-- Raw data follows --

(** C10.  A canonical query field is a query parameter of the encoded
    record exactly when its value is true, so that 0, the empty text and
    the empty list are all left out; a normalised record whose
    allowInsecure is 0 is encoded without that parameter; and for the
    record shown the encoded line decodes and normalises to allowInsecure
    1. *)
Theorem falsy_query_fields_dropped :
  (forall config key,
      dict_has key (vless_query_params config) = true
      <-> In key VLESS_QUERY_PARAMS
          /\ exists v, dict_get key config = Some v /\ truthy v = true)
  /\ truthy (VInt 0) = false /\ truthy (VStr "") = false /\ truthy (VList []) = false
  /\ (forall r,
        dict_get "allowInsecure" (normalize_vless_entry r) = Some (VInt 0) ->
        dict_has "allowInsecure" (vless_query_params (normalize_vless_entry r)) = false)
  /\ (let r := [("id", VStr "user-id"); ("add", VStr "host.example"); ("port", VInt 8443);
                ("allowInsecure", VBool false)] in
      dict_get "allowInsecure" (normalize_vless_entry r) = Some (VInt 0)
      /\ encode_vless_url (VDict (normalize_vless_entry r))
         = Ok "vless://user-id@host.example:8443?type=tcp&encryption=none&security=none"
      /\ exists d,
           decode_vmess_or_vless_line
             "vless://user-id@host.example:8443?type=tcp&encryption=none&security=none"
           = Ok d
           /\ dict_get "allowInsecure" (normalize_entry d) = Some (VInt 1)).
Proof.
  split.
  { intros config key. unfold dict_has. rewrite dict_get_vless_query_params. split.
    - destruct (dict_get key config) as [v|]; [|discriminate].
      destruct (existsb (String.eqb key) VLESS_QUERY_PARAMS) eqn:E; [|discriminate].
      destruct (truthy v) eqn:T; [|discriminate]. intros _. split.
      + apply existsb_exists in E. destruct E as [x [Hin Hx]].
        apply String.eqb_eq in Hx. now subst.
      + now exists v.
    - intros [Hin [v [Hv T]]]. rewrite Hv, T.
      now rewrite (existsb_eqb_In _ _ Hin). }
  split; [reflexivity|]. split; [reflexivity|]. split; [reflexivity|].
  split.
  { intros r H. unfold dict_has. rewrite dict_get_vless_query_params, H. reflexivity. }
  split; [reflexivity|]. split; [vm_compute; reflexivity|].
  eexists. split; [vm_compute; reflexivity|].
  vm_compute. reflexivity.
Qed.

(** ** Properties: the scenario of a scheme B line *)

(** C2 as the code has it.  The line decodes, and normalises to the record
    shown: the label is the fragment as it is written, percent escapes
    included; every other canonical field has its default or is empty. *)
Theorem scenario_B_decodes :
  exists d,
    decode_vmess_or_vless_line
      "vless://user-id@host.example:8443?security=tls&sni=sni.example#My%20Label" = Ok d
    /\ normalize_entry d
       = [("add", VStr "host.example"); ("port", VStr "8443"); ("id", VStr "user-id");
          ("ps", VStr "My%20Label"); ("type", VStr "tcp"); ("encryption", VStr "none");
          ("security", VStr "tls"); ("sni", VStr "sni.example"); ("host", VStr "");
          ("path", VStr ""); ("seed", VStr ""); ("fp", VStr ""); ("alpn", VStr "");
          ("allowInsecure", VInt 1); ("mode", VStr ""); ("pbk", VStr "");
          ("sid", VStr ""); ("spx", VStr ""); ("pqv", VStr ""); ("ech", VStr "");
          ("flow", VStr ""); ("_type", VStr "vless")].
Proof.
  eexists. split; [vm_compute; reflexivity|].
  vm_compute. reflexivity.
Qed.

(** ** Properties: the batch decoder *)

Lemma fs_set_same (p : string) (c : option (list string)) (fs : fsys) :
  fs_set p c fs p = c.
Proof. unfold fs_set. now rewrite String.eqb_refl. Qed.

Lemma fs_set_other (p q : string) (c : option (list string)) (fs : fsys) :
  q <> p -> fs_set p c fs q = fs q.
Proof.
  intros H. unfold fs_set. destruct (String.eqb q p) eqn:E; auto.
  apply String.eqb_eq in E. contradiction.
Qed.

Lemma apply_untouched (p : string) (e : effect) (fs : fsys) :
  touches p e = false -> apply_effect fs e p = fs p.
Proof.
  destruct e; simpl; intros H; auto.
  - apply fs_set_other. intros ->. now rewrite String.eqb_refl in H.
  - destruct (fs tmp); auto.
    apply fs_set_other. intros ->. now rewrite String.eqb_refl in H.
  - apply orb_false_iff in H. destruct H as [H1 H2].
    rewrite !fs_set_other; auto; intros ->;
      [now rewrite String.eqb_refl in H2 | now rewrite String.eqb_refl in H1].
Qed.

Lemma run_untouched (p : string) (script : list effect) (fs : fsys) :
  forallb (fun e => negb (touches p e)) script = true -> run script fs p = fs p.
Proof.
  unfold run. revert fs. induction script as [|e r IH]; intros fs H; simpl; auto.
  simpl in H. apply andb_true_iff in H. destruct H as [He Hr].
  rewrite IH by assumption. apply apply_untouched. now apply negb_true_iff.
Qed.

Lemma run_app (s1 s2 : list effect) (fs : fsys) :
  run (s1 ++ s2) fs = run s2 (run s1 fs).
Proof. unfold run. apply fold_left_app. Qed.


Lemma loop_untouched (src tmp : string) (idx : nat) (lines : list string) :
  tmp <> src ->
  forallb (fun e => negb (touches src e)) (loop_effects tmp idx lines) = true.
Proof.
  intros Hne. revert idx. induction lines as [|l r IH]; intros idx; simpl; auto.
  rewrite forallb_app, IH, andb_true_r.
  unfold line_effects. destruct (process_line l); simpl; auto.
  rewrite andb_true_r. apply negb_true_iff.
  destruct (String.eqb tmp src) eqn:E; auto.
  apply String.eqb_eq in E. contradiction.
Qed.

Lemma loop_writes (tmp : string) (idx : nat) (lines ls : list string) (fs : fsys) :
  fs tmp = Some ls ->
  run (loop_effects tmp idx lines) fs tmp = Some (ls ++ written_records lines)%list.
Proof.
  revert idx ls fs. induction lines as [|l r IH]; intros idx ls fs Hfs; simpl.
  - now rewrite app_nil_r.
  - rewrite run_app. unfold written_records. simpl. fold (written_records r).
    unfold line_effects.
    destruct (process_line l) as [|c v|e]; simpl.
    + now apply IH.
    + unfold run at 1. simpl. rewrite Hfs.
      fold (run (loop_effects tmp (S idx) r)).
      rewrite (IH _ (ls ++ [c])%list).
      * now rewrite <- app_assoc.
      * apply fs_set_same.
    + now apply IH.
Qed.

-- Raw data concluded --
-- Raw data follows --

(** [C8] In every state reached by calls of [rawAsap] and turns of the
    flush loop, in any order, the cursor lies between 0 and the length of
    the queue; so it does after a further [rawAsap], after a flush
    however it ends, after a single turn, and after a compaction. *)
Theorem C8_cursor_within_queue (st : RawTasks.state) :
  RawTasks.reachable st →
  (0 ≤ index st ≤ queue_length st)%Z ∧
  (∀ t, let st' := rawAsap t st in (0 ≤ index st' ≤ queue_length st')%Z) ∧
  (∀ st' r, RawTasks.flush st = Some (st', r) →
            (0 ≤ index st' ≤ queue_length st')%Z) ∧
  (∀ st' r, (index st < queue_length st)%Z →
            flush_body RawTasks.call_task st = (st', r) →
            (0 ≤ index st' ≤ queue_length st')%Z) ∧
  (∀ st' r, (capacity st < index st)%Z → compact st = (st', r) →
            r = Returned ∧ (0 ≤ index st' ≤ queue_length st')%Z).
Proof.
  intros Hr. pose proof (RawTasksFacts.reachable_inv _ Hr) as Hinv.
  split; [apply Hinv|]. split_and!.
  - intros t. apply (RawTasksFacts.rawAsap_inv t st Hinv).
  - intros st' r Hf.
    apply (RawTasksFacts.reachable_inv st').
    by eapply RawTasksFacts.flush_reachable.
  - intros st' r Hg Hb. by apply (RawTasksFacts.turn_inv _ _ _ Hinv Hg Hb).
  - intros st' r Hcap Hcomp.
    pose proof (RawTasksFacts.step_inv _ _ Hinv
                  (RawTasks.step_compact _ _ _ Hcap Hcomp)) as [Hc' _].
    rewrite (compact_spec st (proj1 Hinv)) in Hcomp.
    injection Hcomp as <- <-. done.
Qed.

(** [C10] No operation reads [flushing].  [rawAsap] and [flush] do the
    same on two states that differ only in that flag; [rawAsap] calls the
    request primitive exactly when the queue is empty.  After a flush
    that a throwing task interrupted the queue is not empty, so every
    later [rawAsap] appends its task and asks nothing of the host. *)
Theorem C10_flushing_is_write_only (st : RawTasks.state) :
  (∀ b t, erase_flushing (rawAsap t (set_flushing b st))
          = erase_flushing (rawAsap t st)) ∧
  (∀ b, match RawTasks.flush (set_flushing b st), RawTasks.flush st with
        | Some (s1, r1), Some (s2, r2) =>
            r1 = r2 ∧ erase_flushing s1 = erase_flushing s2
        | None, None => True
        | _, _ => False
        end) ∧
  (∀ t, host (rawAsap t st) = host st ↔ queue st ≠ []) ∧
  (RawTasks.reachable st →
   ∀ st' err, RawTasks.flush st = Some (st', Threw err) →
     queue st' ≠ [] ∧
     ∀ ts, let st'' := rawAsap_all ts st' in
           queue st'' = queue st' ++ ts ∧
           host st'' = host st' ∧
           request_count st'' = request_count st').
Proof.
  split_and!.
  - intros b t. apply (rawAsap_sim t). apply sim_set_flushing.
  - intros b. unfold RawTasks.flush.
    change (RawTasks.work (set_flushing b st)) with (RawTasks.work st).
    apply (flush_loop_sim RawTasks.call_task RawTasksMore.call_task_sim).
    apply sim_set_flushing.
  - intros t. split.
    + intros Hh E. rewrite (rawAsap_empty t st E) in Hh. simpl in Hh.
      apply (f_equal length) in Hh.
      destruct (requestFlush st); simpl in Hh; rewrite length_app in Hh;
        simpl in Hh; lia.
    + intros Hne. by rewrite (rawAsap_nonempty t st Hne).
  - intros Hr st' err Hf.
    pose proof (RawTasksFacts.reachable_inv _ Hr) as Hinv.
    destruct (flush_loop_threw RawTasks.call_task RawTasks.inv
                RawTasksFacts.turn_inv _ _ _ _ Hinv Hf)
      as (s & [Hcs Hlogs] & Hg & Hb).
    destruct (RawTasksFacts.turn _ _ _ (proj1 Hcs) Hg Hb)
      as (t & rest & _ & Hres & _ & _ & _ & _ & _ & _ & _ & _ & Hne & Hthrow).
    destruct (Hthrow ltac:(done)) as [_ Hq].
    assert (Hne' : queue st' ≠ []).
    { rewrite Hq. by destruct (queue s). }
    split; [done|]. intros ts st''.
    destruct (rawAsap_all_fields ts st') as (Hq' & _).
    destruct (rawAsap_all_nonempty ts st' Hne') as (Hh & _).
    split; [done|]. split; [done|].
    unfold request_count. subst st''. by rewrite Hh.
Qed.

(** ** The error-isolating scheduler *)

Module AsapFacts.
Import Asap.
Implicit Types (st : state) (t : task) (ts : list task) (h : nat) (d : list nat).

-- Raw data concluded --
-- Raw data follows --

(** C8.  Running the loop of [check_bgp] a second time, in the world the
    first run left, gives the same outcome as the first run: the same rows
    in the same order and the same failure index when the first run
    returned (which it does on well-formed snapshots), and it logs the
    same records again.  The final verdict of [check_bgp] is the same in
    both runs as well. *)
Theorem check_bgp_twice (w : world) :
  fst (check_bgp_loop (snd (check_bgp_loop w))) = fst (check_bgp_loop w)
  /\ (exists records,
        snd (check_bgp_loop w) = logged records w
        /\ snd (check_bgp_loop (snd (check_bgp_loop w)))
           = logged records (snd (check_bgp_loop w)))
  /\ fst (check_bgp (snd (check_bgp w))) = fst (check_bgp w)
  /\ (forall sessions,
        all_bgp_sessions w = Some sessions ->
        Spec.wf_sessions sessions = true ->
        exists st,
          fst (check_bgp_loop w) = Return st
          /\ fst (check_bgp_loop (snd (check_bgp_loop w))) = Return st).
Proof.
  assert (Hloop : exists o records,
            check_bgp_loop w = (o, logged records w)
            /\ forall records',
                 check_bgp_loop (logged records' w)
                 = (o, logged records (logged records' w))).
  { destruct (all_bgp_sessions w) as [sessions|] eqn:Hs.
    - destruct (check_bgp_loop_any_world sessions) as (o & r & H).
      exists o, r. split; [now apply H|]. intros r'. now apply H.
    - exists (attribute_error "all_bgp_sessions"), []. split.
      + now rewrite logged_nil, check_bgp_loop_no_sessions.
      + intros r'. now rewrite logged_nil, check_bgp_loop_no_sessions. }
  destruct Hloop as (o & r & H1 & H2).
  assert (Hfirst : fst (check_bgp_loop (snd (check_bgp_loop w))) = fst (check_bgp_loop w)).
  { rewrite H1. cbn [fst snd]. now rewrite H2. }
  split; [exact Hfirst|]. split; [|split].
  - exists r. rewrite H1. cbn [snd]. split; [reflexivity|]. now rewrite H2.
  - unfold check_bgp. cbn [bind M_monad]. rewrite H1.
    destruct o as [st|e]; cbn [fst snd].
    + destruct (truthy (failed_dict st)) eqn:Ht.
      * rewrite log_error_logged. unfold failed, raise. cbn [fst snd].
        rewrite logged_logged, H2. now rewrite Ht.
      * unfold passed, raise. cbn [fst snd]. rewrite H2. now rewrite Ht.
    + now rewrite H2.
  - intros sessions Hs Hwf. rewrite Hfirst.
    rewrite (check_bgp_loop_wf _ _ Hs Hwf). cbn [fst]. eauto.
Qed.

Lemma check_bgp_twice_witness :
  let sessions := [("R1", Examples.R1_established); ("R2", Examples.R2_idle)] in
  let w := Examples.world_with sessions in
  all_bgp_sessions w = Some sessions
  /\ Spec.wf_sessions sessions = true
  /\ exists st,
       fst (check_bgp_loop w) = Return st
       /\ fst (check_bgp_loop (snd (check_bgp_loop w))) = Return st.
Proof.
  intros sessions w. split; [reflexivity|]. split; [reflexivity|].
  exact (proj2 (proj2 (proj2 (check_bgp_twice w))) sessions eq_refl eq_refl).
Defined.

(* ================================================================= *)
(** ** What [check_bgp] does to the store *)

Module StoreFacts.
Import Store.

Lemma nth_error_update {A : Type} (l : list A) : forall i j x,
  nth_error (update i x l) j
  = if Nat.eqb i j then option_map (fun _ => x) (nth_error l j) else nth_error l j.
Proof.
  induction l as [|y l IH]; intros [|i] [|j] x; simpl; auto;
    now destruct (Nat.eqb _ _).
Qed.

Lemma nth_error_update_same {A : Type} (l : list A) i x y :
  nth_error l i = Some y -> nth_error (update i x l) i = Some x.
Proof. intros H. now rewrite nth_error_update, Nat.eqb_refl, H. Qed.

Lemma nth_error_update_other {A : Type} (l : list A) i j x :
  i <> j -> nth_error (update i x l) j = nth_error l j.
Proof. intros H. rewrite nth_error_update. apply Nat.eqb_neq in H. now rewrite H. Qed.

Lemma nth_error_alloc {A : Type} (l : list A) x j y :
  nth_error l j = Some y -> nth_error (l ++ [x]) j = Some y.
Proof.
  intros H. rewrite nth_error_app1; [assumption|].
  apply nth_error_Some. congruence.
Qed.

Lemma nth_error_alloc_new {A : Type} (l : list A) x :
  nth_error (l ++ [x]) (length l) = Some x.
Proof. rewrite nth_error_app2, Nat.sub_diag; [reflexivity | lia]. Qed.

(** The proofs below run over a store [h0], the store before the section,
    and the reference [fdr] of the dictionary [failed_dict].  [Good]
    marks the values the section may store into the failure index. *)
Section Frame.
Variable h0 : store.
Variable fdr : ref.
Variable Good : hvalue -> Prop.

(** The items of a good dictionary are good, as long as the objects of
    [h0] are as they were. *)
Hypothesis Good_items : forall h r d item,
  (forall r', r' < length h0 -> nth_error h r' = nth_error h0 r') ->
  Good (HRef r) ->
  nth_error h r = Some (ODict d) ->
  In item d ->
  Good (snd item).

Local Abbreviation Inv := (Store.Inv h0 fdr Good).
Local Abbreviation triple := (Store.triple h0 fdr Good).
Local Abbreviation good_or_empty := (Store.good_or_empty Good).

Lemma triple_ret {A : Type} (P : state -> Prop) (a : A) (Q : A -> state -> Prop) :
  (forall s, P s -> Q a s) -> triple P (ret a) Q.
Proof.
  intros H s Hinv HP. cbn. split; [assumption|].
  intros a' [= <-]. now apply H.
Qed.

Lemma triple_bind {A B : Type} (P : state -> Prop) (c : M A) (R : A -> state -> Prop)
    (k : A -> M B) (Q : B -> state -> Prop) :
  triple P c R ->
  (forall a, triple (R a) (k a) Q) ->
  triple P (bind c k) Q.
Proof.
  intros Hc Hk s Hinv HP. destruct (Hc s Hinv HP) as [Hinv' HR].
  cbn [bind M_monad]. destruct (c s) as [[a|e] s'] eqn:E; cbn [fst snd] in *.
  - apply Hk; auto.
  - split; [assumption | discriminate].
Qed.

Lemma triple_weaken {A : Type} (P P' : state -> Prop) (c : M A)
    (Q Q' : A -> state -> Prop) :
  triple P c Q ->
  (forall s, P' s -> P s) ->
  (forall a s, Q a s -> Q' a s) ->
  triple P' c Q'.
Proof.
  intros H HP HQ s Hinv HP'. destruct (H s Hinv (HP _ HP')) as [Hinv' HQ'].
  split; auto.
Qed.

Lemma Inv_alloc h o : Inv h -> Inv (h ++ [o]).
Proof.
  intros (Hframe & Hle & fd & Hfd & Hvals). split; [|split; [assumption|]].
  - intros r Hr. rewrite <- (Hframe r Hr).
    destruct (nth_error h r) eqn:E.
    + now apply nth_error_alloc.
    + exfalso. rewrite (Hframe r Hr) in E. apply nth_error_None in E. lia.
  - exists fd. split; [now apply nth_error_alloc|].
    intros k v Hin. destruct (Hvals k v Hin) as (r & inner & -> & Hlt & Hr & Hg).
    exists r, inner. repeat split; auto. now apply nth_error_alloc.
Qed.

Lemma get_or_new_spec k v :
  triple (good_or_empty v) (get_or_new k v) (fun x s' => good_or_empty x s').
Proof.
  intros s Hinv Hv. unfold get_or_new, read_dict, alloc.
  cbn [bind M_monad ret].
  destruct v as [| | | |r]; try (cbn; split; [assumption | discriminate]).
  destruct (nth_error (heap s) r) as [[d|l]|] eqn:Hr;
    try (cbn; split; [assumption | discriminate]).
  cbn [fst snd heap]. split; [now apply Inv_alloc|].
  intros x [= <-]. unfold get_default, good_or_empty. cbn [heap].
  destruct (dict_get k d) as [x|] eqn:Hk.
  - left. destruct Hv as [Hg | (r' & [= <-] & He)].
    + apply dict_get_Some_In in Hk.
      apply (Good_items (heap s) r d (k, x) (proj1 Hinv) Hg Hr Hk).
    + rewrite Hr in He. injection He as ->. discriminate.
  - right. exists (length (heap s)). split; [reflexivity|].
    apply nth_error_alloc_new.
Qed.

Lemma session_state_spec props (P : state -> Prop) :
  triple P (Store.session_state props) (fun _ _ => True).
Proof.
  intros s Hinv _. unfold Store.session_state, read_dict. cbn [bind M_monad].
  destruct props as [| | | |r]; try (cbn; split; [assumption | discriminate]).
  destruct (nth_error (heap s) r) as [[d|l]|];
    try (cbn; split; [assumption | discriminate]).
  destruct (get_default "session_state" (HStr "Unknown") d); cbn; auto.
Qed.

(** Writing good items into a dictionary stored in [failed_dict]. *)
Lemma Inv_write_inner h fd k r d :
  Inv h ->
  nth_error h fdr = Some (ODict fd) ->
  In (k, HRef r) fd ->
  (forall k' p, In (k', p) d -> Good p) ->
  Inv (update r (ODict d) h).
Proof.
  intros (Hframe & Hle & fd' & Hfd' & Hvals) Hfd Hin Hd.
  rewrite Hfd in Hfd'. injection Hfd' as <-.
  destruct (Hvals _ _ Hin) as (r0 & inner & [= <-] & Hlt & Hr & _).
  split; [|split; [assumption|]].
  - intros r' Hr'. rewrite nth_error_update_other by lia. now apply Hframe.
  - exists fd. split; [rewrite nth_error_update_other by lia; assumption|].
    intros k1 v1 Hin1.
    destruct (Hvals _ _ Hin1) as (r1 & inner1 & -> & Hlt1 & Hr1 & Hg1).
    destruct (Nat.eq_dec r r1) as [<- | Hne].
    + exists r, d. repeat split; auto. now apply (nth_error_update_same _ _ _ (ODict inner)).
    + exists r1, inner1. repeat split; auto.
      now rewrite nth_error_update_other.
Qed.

-- Raw data concluded --

# Task prompt:
Exactly the lines above from the one with "of the encoded" to the one with "truthy v = true)", both included, are to be quoted; leave the rest out.

# Answer to this problem:
(** C10.  A canonical query field is a query parameter of the encoded
    record exactly when its value is true, so that 0, the empty text and
    the empty list are all left out; a normalised record whose
    allowInsecure is 0 is encoded without that parameter; and for the
    record shown the encoded line decodes and normalises to allowInsecure
    1. *)
Theorem falsy_query_fields_dropped :
  (forall config key,
      dict_has key (vless_query_params config) = true
      <-> In key VLESS_QUERY_PARAMS
          /\ exists v, dict_get key config = Some v /\ truthy v = true)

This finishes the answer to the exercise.